The crux of the problem is to keep the lattice structure of \(FeS_2\) intact during the charge and discharge cycle. A backing lattice that holds onto the \(FeS_2\) lattice and stretches it to accommodate \(Li_2\) but
itself does not part-take in the redox reactions can be the solution.  Stacked layers of the two lattices will then build the bulk of the cathode.  The backing lattice need not stretch the \(FeS_2\) lattice if a single layer of the bounded lattice (\(FeS_2\)+backing) are use.  In this case, the expose surface of the \(FeS_2\) lattice allows \(Li_2\) to bond freely.  A transport layer that allows \(Li^{+}\) to move freely can be sandwiched between two bounded lattices to build bulk.  Many binary metal chalcogenides (compounds with \(S\), \(Se\) or \(Te\)) have the \(FeS_2\) structure, as do oxides like \(CdO_2\), \(\alpha-K_2O\), \(\beta-Na_2O\)(3). And "Late" transition metal disulfides (Mn, Fe, Co, Ni) almost always adopt the pyrite or the related marcasite motif.   There are many material options for a backing lacttice, insulated from the redox reactions by a few layers of \(FeS_2\) to provide structural integrity.
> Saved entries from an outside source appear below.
(* ===== verification/Emits.v ===== *)
(** * Trace specifications of commands

    [emits m Q E]: whatever the cluster does, the calls that [m] adds to the trace,
    newest first, satisfy [Q a] when it returns [a] and [E] when it does not.
    Postconditions speak about the calls of this command only, so that they
    compose by concatenation. *)

From S2P Require Import Prelude Text Kube Effects Client Manifest Instances Fencing.

Abbreviation calls := (list (call * reply)).

(** The call changes no object. *)
Definition reading (e : call * reply) : Prop := is_write e.1 = false.

Section Emits.
Context {C S : Type} `{Kubectl C}.
Abbreviation IO := (IO (world C S)).

Definition emits {A} (m : IO A) (Q : A → calls → Prop) (E : calls → Prop) : Prop :=
  ∀ w, ∃ new, trace (m w).2 = new ++ trace w ∧ match (m w).1 with Returned a => Q a new | _ => E new end.

Lemma emits_weaken {A} (m : IO A) (Q Q' : A → calls → Prop) (E E' : calls → Prop) :
  emits m Q E → (∀ a n, Q a n → Q' a n) → (∀ n, E n → E' n) → emits m Q' E'.
Proof.
  intros Hm HQ HE w. destruct (Hm w) as (new & Hn & Hq). exists new. split; [done|].
  destruct (m w) as [[a|e|] w']; simpl in *; auto.
Qed.

Lemma emits_conj {A} (m : IO A) Q E Q' E' :
  emits m Q E → emits m Q' E' → emits m (λ a n, Q a n ∧ Q' a n) (λ n, E n ∧ E' n).
Proof.
  intros Hm Hm' w. destruct (Hm w) as (new & Hn & Hq). destruct (Hm' w) as (new' & Hn' & Hq').
  assert (new = new') as -> by (rewrite Hn in Hn'; by apply app_inv_tail in Hn').
  exists new'. split; [done|]. by destruct (m w) as [[a|e|] w'].
Qed.

Lemma emits_ret {A} (a : A) (Q : A → calls → Prop) E : Q a [] → emits (mret a) Q E.
Proof. intros HQ w. by exists []. Qed.
Lemma emits_ret_bind {A B} (a : A) (k : A → IO B) (Q : B → calls → Prop) E : emits (k a) Q E → emits (mret a ≫= k) Q E.
Proof. intros Hk w. exact (Hk w). Qed.
Lemma emits_throw {A} e (Q : A → calls → Prop) (E : calls → Prop) : E [] → emits (throw e) Q E.
Proof. intros HE w. by exists []. Qed.
Lemma emits_ask {A} f (Q : A → calls → Prop) E : (∀ a, Q a []) → emits (ask f) Q E.
Proof. intros HQ w. exists []. split; [done|apply HQ]. Qed.
Lemma emits_on_self f (Q : unit → calls → Prop) E : Q tt [] → emits (on_self f) Q E.
Proof. intros HQ w. by exists []. Qed.
Lemma emits_now (Q : _ → calls → Prop) E : (∀ t, Q t []) → emits now Q E.
Proof. intros HQ w. exists []. split; [done|apply HQ]. Qed.

Lemma emits_run c (Q : option (option json) → calls → Prop) E :
  (∀ v, Q (Some v) [(c, Output v)]) → (∀ t, Q None [(c, Unparsed t)]) → (∀ d, E [(c, Failed d)]) →
  emits (run c) Q E.
Proof.
  intros HO HU HF w. unfold run. destruct (serve c (cluster w)) as [[v|t|d] c'];
    [exists [(c, Output v)]|exists [(c, Unparsed t)]|exists [(c, Failed d)]]; simpl; auto.
Qed.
Note: It is likely that instead of \(Li^{+}\) we have \(LiH^{+}\).  Since, \(H\) after loosing its electron sit inside \(Li\), \(Li^{+}\) and \(LiH^{+}\) is likely to be of comparable in size.

There is no reversing entropy but entropy can be preserved.

References:

(1) In situ Fe K-EDGE X-ray absorption fine structure of a pyrite electrode in a Li/Polyethylene oxide (LiClO4)/FeS2 battery environment.  Dana Totir, In Tae Bae, Yining Hu, Mark R. Antonio and Daniel A. Scherson.  Proceeding Symposium Lithium Battery CONF-961040--23

(2)Schmid-Beurmann P, Lottermoser W Physics and Chemistry of Minerals 19 (1993) 571-577
57Fe-Moessbauer spectra, electronic and crystal structure of members of the CuS2-FeS2
solid solution series.

One set of data from reference (2), (http://rruff.geo.arizona.edu/AMS/AMC_text_files/20081_amc.txt) repeated below, suggests, an atomic center to center of \(\sqrt{3}.(6.25\times10^{-10})\)m.

Pyrite
Oftedal I
Zeitschrift fur Physikalische Chemie 135 (1928) 291-299
Uber die Kristallstrukturen der verbindungen RuS2, OsS2, MnTe2 und AuSb2.
Mit einem Anhang uber die Gitterkonstant von Pyrit
_database_code_amcsd 0017728
5.414 5.414 5.414 90 90 90 Pa3
atom    x    y    z
Fe      0    0    0
S    .625 .625 .625

(3)"Ceramic Materials: Science and Engineering" By C. Barry Carter, M. Grant Norton publisher: Springer Science & Business Media, 4 Jan 2013.